Think about this: Wherein lies the fun of subjecting all those folks who come to visit you with those old movies about the family, or your last travel to Timbuktu, etc? You and your family may have seen these countless times, but… there is always fun and excitement in showing it to a new audience! Why? Because you get a chance to relive those moments, but also because there is a joy and fun in watching the images and/or movies through somebody else’s eyes. Well, we can at least try to do so.
The important thing however is that such a move, trying to see something through another’s eyes, can be quite productive for our photography. Starting with that notion in mind, we can take shots of things that are quite familiar to us, but change our perspective on them when we imagine showing them to a different audience.
So, take a moment to consider who your viewers might be, and how that might influence the way you look deeply at your subject. Does that open up different ways of thinking about the moment? About your subject? About the experience? About your viewers? About your processing?
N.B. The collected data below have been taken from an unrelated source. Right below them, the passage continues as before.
Lemma matmul_Fin (P Q : list (list R)) :
  matmul (map (map Fin) P) (map (map Fin) Q)
  = map (fun a => map (fun j => Fin (dot a (col j Q))) (seq 0 (ncols Q))) P.
Proof.
  unfold matmul. rewrite ncols_map, map_map. apply map_ext. intros a.
  apply map_ext. intros j. now rewrite col_map, fdot_Fin.
Qed.

Lemma col_tabulate {A : Type} (g : nat -> nat -> A) (rows : list nat)
  (N j : nat) :
  (j < N)%nat ->
  col j (map (fun k => map (fun i => g k i) (seq 0 N)) rows)
  = map (fun k => g k j) rows.
Proof.
  intros Hj. induction rows as [|k rows IH]; [reflexivity|].
  cbn [map]. rewrite (col_cons j _ _ (g k j)).
  - now rewrite IH.
  - rewrite lookup_map, lookup_seq_lt by lia. reflexivity.
Qed.

Lemma squares_Fin (l : list R) :
  map (fun x => fmul x x) (map Fin l) = map Fin (zip_with Rmult l l).
Proof.
  induction l as [|a l IH]; [reflexivity|]. cbn [map zip_with].
  now rewrite IH.
Qed.

Lemma unit_column_real (N j : nat) (XR : list (list R)) :
  unit_columns N (map (map Fin) XR) -> (j < N)%nat ->
  dot (col j XR) (col j XR) = 1.
Proof.
  intros Hunit Hj. specialize (Hunit j Hj).
  rewrite col_map, squares_Fin, fsum_Fin in Hunit.
  unfold dot. congruence.
Qed.

Lemma shape_real {A B : Type} (g : A -> B) (n w : nat) (m : list (list A)) :
  shape n w (map (map g) m) <-> shape n w m.
Proof.
  unfold shape. rewrite length_map, Forall_map.
  split; intros [H1 H2]; (split; [exact H1|]);
    (eapply Forall_impl; [exact H2|]); intros r Hr; simpl in *;
    rewrite length_map in *; exact Hr.
Qed.

Lemma fliplr_orthonormal (d : nat) (UR : list (list R)) :
  shape d d UR ->
  (forall i j ri rj, UR !! i = Some ri -> UR !! j = Some rj ->
     dot ri rj = if decide (i = j) then 1 else 0) ->
  shape d d (map (@rev R) UR) /\
  forall i j ri rj, map (@rev R) UR !! i = Some ri ->
    map (@rev R) UR !! j = Some rj ->
    dot ri rj = if decide (i = j) then 1 else 0.
Proof.
  intros HU Horth. split.
  - eapply shape_map_rows; [exact HU|]. intros r Hr. now rewrite length_rev.
  - intros i j ri rj Hi Hj. rewrite lookup_map in Hi, Hj.
    destruct (UR !! i) as [ri0|] eqn:Ei; simpl in Hi; inversion Hi; subst ri.
    destruct (UR !! j) as [rj0|] eqn:Ej; simpl in Hj; inversion Hj; subst rj.
    rewrite dot_rev; [now apply Horth|].
    destruct HU as [_ Hw]. rewrite Forall_forall in Hw.
    rewrite (Hw ri0), (Hw rj0); [reflexivity| |];
      eapply list_elem_of_lookup_2; eauto.
Qed.

(** ** A reduction step keeps the columns on the unit sphere *)

Lemma gram_real (d N : nat) (XR : list (list R)) :
  shape d N XR -> (1 <= d)%nat -> (1 <= N)%nat ->
  shape d d (matmul (map (map Fin) XR) (transpose (map (map Fin) XR))) /\
  Forall (Forall is_finite)
         (matmul (map (map Fin) XR) (transpose (map (map Fin) XR))).
Proof.
  intros HX Hd HN. split.
  - apply (matmul_shape d N d); [rewrite length_map; apply HX | | lia].
    apply transpose_shape; [now apply shape_real | lia].
  - rewrite transpose_map, matmul_Fin.
    apply Forall_map, Forall_forall. intros a _. simpl.
    apply Forall_map, Forall_forall. intros j _. simpl. eexists; reflexivity.
Qed.

(** On a finite matrix [eigh] answers, and the rotated matrix
    [U.T.dot(X)] lists the coordinates of the columns of [X] in an
    orthonormal basis. *)
Lemma rotated_real (ext : externals) (d N : nat) (XR : list (list R)) :
  eigh_orthogonal ext -> shape d N XR -> (1 <= d)%nat -> (1 <= N)%nat ->
  exists U0 UR,
    eigh ext (matmul (map (map Fin) XR) (transpose (map (map Fin) XR)))
      = Ok U0 /\
    shape d d U0 /\
    fliplr U0 = map (map Fin) UR /\
    shape d d UR /\
    (forall i j ri rj, UR !! i = Some ri -> UR !! j = Some rj ->
       dot ri rj = if decide (i = j) then 1 else 0) /\
    matmul (transpose (fliplr U0)) (map (map Fin) XR)
    = map (fun k => map (fun j => Fin (dot (col k UR) (col j XR))) (seq 0 N))
          (seq 0 d).
Proof.
  intros Heigh HX Hd HN.
  destruct (gram_real d N XR HX Hd HN) as [HA HAfin].
  destruct (Heigh d _ HA HAfin) as (U0 & HU0 & Hortho).
  destruct (orthogonal_real d _ Hortho) as (UR0 & HUR0 & HshU0 & Horth0).
  destruct (fliplr_orthonormal d UR0 HshU0 Horth0) as [HshU Horth].
  exists U0, (map (@rev R) UR0).
  split; [exact HU0|]. split; [exact (proj1 Hortho)|].
  assert (E : fliplr U0 = map (map Fin) (map (@rev R) UR0)).
  { rewrite HUR0. unfold fliplr. rewrite !map_map.
    apply map_ext. intros r. now rewrite map_rev. }
  split; [exact E|]. split; [exact HshU|]. split; [exact Horth|].
  rewrite E, transpose_map, matmul_Fin.
  rewrite (ncols_shape d N XR HX ltac:(lia)).
  unfold transpose. rewrite (ncols_shape d d _ HshU ltac:(lia)), map_map.
  reflexivity.
Qed.

Lemma renorm_denominator_finite (t : R) :
  Rabs t < 1 ->
  fsqrt (fsub (Fin 1) (fmul (fabs (Fin t)) (fabs (Fin t))))
  = Fin (sqrt (1 - t * t)) /\ 0 < sqrt (1 - t * t).
Proof.
  intros Ht.
  assert (Hsq : Rabs t * Rabs t = t * t).
  { unfold Rabs. destruct (Rcase_abs t); lra. }
  assert (Hlt : t * t < 1).
  { rewrite <- Hsq. pose proof (Rabs_pos t). nra. }
  simpl. rewrite Hsq.
  replace (1 + - (t * t)) with (1 - t * t) by lra.
  rewrite (proj2 (Rltb_false (1 - t * t) 0)) by lra.
  split; [reflexivity|]. apply sqrt_lt_R0. lra.
Qed.
Lemma strict_eq_VStr_r v a : strict_eq v (VStr a) = true -> v = VStr a.
Proof.
  destruct v; simpl; try done. by intros ->%String.eqb_eq.
Qed.

Lemma prop_lookup (o : Obj) k v : o !! k = Some v -> prop o k = v.
Proof. unfold prop. by intros ->. Qed.

Lemma demo_enrolled_user_id course user :
  prop (demo_enrolled_user course user) "id" = prop user "id".
Proof. unfold prop, demo_enrolled_user. by rewrite lookup_insert_ne. Qed.

Lemma demo_enrolled_user_list course user :
  Demo.enrolled (demo_enrolled_user course user)
  = (Demo.enrolled user ++ [VStr course])%list.
Proof.
  unfold Demo.enrolled at 1, prop, demo_enrolled_user.
  by rewrite lookup_insert_eq.
Qed.

Lemma demo_unenrolled_user_id course user :
  prop (demo_unenrolled_user course user) "id" = prop user "id".
Proof. unfold prop, demo_unenrolled_user. by rewrite lookup_insert_ne. Qed.

Lemma demo_unenrolled_user_list course user :
  Demo.enrolled (demo_unenrolled_user course user)
  = List.filter (fun i => negb (strict_eq i (VStr course)))
      (Demo.enrolled user).
Proof.
  unfold Demo.enrolled at 1, prop, demo_unenrolled_user.
  by rewrite lookup_insert_eq.
Qed.

(** Replacing a user by one with the same id and an array of courses
    keeps the tables well formed, whatever [f] writes on a roster. *)
Lemma well_formed_update st email user user' i f :
  Demo.well_formed st ->
  Demo.demoUsers st !! email = Some user ->
  prop user' "id" = prop user "id" ->
  Demo.well_formed_user user' ->
  (forall c, Demo.Course.id (f c) = Demo.Course.id c) ->
  Demo.well_formed
    (Demo.mkState (<[email := user']> (Demo.demoUsers st))
       (Demo.update_first (Demo.has_id i) f (Demo.demoCourses st))).
Proof.
  intros (Hnd & Hwf & Hids) Hu Hid Hwf' Hf. split; [|split]; simpl.
  - by rewrite update_first_ids.
  - intros e u. rewrite lookup_insert. case_decide; [by intros [= <-]|].
    apply Hwf.
  - intros e1 e2 u1 u2. rewrite !lookup_insert.
    destruct (decide (email = e1)) as [<-|H1];
      destruct (decide (email = e2)) as [<-|H2].
    + done.
    + intros [= <-] H2' _. rewrite Hid. by apply (Hids email e2).
    + intros H1' [= <-] _. rewrite Hid. by apply (Hids e1 email).
    + apply Hids.
Qed.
This might seem like adding yet another thing to remember to your already overcrowded photographer mind, but in truth it is merely reorganizing something that as good photographers we already do: considering our viewers. The change here lies with putting viewers and that experience earlier in our photographic imagination. Much too often, the dimension of viewing, as well as viewers, end up at the end of the process (as in the end of an assembly line process of photographic production). Reorganizing our process so that such insights about viewers, can be earlier in our creative process activates a mindful attitude, and might yield surprising results.